#### Assignment
Beginning at the line containing "Definition bytes (s" in the material below and ending at the line containing "(** [s[i]]; the", return each line exactly and add nothing.

#### Records supplied

(** * otto/parser: the regular-expression transpiler, parse errors and positions

    A shallow embedding of [parser/regexp.go], [parser/error.go] and the
    position arithmetic of [parser/parser.go].

    - Go strings are byte strings: [gostring := list ascii].
    - [rune] and [int] values are [Z]; offsets are bounded by the length of
      the input, so they never wrap.  The one accumulator that can overflow
      ([value] in the octal branch of [scanEscape], an [int64]) is wrapped
      explicitly with [wrap64].
    - The parser struct is threaded through every method as an explicit
      state.  A method that loops takes a [fuel] argument and returns
      [option]: [None] stands for "fuel exhausted" or for a Go run-time
      panic (slice or index out of range).  The termination theorem of the
      transpiler shows that neither happens with the fuel
      [TransformRegExp] supplies. *)

From Stdlib Require Import ZArith List Ascii String Bool Lia.
Import ListNotations.
Local Open Scope Z_scope.

(** ** Go strings and bytes *)

Definition gostring := list ascii.

Definition bytes (s : string) : gostring := list_ascii_of_string s.

Definition len {A : Type} (l : list A) : Z := Z.of_nat (List.length l).

(** [int(b)] / [rune(b)] of a byte. *)
Definition byteZ (b : ascii) : Z := Z.of_N (N_of_ascii b).

(** [byte(z)]: conversion to a byte truncates to the low eight bits. *)
Definition byte_of_Z (z : Z) : ascii := ascii_of_N (Z.to_N (z mod 256)).

(** A rune literal such as ['('] in the Go source. *)
Definition rune (a : ascii) : Z := byteZ a.

(** [s[i]]; the callers guard the index, [None] is the run-time panic. *)
Definition index (s : gostring) (i : Z) : option ascii :=
  if (0 <=? i) && (i <? len s) then nth_error s (Z.to_nat i) else None.

(** [s[i]] under a guard [i < len(s)] that is visible at the call site. *)
Definition byteAt (s : gostring) (i : Z) : Z :=
  byteZ (nth (Z.to_nat i) s zero).

(** [s[lo:hi]]; [None] is the run-time panic "slice bounds out of range". *)
Definition slice (s : gostring) (lo hi : Z) : option gostring :=
  if (0 <=? lo) && (lo <=? hi) && (hi <=? len s)
  then Some (firstn (Z.to_nat (hi - lo)) (skipn (Z.to_nat lo) s))
  else None.

(** [s[lo:]] *)
Definition sliceFrom (s : gostring) (lo : Z) : option gostring :=
  slice s lo (len s).

Definition wrap64 (z : Z) : Z :=
  (z + 2 ^ 63) mod 2 ^ 64 - 2 ^ 63.

Definition wrap32u (z : Z) : Z := z mod 2 ^ 32.

Declare Scope opt_scope.
Notation "x <- e ;; k" :=
  (match e with Some x => k | None => None end)
  (at level 61, e at next level, right associativity) : opt_scope.
Notation "' p <- e ;; k" :=
  (match e with Some p => k | None => None end)
  (at level 61, p pattern, e at next level, right associativity) : opt_scope.
Local Open Scope opt_scope.

(** ** Go's [unicode/utf8] *)

Module utf8.

Definition RuneError : Z := 65533.   (* U+FFFD *)
Definition RuneSelf  : Z := 128.
Definition MaxRune   : Z := 1114111. (* U+10FFFF *)

Definition surrogateMin : Z := 55296. (* 0xD800 *)
Definition surrogateMax : Z := 57343. (* 0xDFFF *)

Definition maskx : Z := 63.  (* 0b00111111 *)
Definition mask2 : Z := 31.  (* 0b00011111 *)
Definition mask3 : Z := 15.  (* 0b00001111 *)
Definition mask4 : Z := 7.   (* 0b00000111 *)

Definition tx : Z := 128.    (* 0b10000000 *)
Definition t2 : Z := 192.    (* 0b11000000 *)
Definition t3 : Z := 224.    (* 0b11100000 *)
Definition t4 : Z := 240.    (* 0b11110000 *)

Definition rune1Max : Z := 127.
Definition rune2Max : Z := 2047.
Definition rune3Max : Z := 65535.

Definition locb : Z := 128.  (* 0b10000000 *)
Definition hicb : Z := 191.  (* 0b10111111 *)

(** The [first] table: information about the first byte of an encoding.
  [xx] invalid, [as_] ASCII; otherwise the low nibble is the size and
  the high nibble selects the accept range of the second byte. *)
Definition xx  : Z := 241. (* 0xF1 *)
Definition as_ : Z := 240. (* 0xF0 *)
Definition s1  : Z := 2.   (* 0x02 *)
Definition s2  : Z := 19.  (* 0x13 *)
Definition s3  : Z := 3.   (* 0x03 *)
Definition s4  : Z := 35.  (* 0x23 *)
Definition s5  : Z := 52.  (* 0x34 *)
Definition s6  : Z := 4.   (* 0x04 *)
Definition s7  : Z := 68.  (* 0x44 *)

Definition first (b : Z) : Z :=
  if b <? 128 then as_            (* 0x00-0x7F *)
  else if b <? 194 then xx        (* 0x80-0xC1 *)
  else if b <? 224 then s1        (* 0xC2-0xDF *)
  else if b =? 224 then s2        (* 0xE0 *)
  else if b <? 237 then s3        (* 0xE1-0xEC *)
  else if b =? 237 then s4        (* 0xED *)
  else if b <? 240 then s3        (* 0xEE-0xEF *)
  else if b =? 240 then s5        (* 0xF0 *)
  else if b <? 244 then s6        (* 0xF1-0xF3 *)
  else if b =? 244 then s7        (* 0xF4 *)
  else xx.                        (* 0xF5-0xFF *)

(** [acceptRanges]: the [(lo, hi)] bounds of the second byte. *)
Definition acceptRanges (i : Z) : Z * Z :=
  if i =? 0 then (locb, hicb)
  else if i =? 1 then (160, hicb)   (* 0xA0 *)
  else if i =? 2 then (locb, 159)   (* 0x9F *)
  else if i =? 3 then (144, hicb)   (* 0x90 *)
  else if i =? 4 then (locb, 143)   (* 0x8F *)
  else (0, 0).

#### Answer space
Definition bytes (s : string) : gostring := list_ascii_of_string s.

Definition len {A : Type} (l : list A) : Z := Z.of_nat (List.length l).

(** [int(b)] / [rune(b)] of a byte. *)
Definition byteZ (b : ascii) : Z := Z.of_N (N_of_ascii b).

(** [byte(z)]: conversion to a byte truncates to the low eight bits. *)
Definition byte_of_Z (z : Z) : ascii := ascii_of_N (Z.to_N (z mod 256)).

(** A rune literal such as ['('] in the Go source. *)
Definition rune (a : ascii) : Z := byteZ a.

(** [s[i]]; the callers guard the index, [None] is the run-time panic. *)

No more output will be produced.